**TO DO:** Each line below that carries the string "goal" must appear in the answer.

**SUPPLIED RECORDS:**
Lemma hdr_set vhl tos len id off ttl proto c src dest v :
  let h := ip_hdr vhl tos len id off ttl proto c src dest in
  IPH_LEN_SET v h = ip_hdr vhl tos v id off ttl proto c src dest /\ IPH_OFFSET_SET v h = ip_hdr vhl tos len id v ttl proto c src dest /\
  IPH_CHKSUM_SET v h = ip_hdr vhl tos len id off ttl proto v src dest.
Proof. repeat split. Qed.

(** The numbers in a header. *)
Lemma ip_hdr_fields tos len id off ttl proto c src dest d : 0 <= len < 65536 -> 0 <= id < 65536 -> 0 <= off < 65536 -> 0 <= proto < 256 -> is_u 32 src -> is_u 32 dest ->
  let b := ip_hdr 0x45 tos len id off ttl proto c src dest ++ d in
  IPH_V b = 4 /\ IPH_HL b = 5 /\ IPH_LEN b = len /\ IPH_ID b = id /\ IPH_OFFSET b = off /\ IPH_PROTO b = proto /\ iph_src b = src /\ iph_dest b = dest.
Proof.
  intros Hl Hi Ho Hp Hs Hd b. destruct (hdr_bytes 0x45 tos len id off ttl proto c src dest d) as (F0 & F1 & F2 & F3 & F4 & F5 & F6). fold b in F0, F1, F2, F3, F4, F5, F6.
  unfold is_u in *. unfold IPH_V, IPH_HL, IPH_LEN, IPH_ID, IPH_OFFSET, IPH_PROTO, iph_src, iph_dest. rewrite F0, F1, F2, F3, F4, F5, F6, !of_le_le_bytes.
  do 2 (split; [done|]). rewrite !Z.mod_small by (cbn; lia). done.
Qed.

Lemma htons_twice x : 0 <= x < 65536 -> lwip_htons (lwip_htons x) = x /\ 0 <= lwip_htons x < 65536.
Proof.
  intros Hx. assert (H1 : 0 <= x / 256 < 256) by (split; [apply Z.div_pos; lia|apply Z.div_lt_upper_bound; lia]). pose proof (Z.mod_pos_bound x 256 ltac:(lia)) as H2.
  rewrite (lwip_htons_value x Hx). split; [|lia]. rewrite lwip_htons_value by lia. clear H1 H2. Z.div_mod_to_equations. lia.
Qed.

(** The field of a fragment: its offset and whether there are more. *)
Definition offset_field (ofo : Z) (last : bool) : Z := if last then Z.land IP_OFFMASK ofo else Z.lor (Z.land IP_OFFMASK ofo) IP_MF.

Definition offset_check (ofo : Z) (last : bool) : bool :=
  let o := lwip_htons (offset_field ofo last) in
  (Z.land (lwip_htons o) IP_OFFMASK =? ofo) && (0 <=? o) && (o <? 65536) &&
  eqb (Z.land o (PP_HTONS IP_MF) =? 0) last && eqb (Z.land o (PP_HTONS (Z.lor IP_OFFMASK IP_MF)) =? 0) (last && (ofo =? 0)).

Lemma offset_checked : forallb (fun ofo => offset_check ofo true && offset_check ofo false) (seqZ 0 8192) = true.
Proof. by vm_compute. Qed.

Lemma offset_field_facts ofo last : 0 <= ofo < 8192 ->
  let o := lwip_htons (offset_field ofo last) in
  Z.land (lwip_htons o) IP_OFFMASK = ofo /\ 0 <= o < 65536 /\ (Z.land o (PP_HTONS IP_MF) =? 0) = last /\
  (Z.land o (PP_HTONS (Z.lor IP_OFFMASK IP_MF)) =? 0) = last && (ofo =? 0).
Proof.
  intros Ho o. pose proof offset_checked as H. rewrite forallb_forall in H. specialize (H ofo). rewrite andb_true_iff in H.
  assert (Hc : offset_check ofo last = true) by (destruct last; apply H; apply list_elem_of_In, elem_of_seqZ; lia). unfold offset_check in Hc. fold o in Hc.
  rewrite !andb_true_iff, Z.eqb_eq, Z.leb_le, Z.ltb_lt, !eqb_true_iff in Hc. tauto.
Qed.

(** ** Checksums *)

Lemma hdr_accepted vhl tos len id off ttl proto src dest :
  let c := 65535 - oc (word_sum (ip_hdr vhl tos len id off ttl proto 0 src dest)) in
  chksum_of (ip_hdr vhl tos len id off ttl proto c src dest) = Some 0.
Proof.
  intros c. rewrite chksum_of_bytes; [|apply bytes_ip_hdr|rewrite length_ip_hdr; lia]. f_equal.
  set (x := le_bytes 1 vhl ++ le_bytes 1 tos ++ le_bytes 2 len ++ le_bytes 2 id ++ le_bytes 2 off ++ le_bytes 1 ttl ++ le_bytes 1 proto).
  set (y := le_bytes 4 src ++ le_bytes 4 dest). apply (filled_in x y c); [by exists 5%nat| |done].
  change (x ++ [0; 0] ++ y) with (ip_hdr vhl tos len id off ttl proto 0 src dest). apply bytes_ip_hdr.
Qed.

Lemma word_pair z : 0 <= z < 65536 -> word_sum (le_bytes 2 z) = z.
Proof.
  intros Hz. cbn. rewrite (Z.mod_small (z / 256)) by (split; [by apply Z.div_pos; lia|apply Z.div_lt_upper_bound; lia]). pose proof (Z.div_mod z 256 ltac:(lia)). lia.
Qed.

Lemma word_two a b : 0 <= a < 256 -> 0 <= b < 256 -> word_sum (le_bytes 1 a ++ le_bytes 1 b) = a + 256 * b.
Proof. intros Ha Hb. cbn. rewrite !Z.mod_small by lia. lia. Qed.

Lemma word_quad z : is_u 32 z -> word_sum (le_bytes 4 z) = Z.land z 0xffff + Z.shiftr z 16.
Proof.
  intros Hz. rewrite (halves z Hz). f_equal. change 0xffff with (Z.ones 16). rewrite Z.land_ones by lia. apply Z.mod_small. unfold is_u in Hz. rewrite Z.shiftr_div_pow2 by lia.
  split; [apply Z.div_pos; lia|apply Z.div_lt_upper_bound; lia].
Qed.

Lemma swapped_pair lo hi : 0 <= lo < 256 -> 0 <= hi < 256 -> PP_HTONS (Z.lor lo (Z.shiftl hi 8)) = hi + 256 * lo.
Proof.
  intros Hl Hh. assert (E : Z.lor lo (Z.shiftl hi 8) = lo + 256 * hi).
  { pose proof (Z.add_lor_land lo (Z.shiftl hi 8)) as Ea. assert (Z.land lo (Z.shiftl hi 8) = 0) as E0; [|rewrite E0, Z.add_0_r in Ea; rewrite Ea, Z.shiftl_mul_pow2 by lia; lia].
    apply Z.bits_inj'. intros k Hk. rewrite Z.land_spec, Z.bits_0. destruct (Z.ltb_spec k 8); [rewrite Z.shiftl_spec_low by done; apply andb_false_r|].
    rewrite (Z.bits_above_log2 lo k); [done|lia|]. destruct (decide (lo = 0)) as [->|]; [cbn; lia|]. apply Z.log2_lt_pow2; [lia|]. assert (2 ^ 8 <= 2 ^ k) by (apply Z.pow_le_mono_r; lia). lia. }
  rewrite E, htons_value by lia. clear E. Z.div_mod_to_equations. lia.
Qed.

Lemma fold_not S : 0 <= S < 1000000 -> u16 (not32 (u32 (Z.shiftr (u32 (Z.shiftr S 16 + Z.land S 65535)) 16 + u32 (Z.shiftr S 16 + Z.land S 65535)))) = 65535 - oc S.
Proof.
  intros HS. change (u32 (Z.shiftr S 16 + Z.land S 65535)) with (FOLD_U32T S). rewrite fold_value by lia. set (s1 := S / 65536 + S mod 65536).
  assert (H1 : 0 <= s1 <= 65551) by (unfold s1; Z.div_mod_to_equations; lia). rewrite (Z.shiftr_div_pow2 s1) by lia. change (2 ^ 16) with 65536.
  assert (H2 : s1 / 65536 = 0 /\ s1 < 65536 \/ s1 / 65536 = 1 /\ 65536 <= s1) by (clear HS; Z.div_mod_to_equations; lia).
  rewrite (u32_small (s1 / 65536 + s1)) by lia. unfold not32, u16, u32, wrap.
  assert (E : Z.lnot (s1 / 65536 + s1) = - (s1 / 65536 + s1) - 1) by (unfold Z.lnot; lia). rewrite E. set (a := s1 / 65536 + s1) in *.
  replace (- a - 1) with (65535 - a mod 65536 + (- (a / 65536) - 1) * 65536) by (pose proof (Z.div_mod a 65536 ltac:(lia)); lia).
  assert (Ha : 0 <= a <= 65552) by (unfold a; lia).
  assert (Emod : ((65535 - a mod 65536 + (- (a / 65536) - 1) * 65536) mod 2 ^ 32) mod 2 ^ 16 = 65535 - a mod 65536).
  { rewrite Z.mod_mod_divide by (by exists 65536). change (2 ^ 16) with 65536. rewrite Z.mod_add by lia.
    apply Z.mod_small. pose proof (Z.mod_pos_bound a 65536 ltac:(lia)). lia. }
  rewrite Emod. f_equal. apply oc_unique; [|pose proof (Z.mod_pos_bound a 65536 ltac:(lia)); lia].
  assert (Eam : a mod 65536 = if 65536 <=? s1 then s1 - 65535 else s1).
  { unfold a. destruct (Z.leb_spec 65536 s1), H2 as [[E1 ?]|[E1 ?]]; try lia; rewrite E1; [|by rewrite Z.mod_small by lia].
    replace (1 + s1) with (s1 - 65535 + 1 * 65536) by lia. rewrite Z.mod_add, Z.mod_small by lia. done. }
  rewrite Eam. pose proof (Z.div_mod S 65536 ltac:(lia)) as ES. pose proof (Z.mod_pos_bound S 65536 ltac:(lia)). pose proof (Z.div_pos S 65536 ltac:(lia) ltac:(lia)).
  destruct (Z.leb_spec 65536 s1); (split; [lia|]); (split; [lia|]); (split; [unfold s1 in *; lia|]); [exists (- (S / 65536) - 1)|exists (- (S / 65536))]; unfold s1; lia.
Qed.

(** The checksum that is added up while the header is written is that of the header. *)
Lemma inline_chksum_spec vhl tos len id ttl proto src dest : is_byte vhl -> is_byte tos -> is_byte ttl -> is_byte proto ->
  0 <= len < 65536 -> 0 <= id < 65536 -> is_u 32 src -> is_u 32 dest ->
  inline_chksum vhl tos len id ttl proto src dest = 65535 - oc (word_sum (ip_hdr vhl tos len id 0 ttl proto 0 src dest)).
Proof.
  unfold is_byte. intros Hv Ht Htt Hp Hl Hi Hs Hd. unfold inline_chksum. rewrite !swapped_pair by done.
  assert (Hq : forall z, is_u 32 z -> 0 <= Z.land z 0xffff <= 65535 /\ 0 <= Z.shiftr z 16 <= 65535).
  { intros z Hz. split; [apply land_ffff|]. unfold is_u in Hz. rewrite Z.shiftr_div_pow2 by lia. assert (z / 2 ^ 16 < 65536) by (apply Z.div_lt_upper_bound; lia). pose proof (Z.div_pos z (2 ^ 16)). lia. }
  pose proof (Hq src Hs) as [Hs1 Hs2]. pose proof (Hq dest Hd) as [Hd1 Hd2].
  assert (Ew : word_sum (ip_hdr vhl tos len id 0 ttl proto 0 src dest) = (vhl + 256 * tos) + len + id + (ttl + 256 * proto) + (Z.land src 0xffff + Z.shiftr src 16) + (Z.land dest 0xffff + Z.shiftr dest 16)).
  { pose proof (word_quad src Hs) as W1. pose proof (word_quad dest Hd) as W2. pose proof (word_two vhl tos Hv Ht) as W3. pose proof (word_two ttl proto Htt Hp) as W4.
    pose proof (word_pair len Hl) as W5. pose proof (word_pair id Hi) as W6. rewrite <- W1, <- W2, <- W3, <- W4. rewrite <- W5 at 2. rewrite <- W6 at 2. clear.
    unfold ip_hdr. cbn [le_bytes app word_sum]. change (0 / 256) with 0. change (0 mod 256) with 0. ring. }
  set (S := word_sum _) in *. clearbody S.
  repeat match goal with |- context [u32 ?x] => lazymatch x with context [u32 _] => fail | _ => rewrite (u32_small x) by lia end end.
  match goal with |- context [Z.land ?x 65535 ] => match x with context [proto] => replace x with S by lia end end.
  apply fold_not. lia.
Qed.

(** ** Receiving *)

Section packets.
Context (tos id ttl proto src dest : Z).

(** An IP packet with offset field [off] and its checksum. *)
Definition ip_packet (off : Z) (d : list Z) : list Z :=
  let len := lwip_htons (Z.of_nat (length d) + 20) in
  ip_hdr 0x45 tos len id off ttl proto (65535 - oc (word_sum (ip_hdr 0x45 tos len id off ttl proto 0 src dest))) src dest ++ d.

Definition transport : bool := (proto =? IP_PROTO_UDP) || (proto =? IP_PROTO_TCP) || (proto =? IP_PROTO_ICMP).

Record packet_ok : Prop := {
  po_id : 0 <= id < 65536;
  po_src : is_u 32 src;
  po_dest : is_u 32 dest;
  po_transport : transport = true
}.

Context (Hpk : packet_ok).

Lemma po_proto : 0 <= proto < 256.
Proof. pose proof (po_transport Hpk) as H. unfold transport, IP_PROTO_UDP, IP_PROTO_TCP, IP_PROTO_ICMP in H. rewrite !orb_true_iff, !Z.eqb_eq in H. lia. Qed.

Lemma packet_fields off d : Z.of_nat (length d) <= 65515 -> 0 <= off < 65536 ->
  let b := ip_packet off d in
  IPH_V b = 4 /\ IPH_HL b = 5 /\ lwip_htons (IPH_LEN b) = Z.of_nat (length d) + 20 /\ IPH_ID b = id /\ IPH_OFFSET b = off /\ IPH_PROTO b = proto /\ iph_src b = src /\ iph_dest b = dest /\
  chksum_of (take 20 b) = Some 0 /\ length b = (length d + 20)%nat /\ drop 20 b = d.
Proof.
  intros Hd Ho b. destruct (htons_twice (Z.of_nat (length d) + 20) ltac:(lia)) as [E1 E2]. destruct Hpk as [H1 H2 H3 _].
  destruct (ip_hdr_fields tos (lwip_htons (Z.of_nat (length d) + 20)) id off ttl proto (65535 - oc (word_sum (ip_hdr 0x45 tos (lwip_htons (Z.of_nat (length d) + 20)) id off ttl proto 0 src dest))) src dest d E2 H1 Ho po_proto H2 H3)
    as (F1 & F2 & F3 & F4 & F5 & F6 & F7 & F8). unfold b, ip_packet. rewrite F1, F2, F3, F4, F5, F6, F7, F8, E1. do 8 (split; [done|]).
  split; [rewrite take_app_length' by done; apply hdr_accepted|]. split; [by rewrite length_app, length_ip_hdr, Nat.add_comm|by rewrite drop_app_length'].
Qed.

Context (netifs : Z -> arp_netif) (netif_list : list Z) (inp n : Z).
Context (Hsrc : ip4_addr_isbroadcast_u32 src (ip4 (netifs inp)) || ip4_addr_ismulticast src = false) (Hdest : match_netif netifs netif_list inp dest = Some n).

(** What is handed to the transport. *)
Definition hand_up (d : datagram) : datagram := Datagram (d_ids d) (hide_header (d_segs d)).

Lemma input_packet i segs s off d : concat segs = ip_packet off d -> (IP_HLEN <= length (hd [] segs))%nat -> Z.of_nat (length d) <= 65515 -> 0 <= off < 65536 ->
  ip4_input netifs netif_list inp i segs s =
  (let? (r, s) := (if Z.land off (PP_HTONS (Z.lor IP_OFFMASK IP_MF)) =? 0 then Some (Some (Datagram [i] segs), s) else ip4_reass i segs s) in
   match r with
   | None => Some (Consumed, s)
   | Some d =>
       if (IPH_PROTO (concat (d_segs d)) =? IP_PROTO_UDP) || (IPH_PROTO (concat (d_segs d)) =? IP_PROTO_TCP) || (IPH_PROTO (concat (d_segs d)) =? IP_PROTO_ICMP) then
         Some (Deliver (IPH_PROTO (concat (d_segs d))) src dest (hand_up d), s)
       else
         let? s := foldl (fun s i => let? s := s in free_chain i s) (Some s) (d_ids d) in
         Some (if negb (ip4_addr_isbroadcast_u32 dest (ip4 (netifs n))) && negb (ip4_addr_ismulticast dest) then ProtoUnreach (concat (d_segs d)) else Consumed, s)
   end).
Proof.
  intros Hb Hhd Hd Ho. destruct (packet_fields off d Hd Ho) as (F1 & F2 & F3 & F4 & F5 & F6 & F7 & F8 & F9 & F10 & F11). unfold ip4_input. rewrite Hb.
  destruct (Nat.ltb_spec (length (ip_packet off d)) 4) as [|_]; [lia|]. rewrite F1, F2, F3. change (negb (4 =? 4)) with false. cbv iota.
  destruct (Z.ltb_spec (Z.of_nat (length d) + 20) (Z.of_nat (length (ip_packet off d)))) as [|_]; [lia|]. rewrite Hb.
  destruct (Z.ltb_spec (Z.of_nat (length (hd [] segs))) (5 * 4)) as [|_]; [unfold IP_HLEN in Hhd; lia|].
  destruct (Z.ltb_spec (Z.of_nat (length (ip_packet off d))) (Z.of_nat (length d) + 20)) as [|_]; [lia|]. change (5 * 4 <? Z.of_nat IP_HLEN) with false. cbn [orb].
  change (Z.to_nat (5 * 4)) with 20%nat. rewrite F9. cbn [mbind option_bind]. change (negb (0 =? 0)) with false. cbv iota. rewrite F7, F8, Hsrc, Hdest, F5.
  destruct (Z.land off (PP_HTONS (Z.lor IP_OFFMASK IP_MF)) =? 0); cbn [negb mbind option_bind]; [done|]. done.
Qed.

**WRITTEN RESPONSE:**
  repeat match goal with |- context [u32 ?x] => lazymatch x with context [u32 _] => fail | _ => rewrite (u32_small x) by lia end end.
  match goal with |- context [Z.land ?x 65535 ] => match x with context [proto] => replace x with S by lia end end.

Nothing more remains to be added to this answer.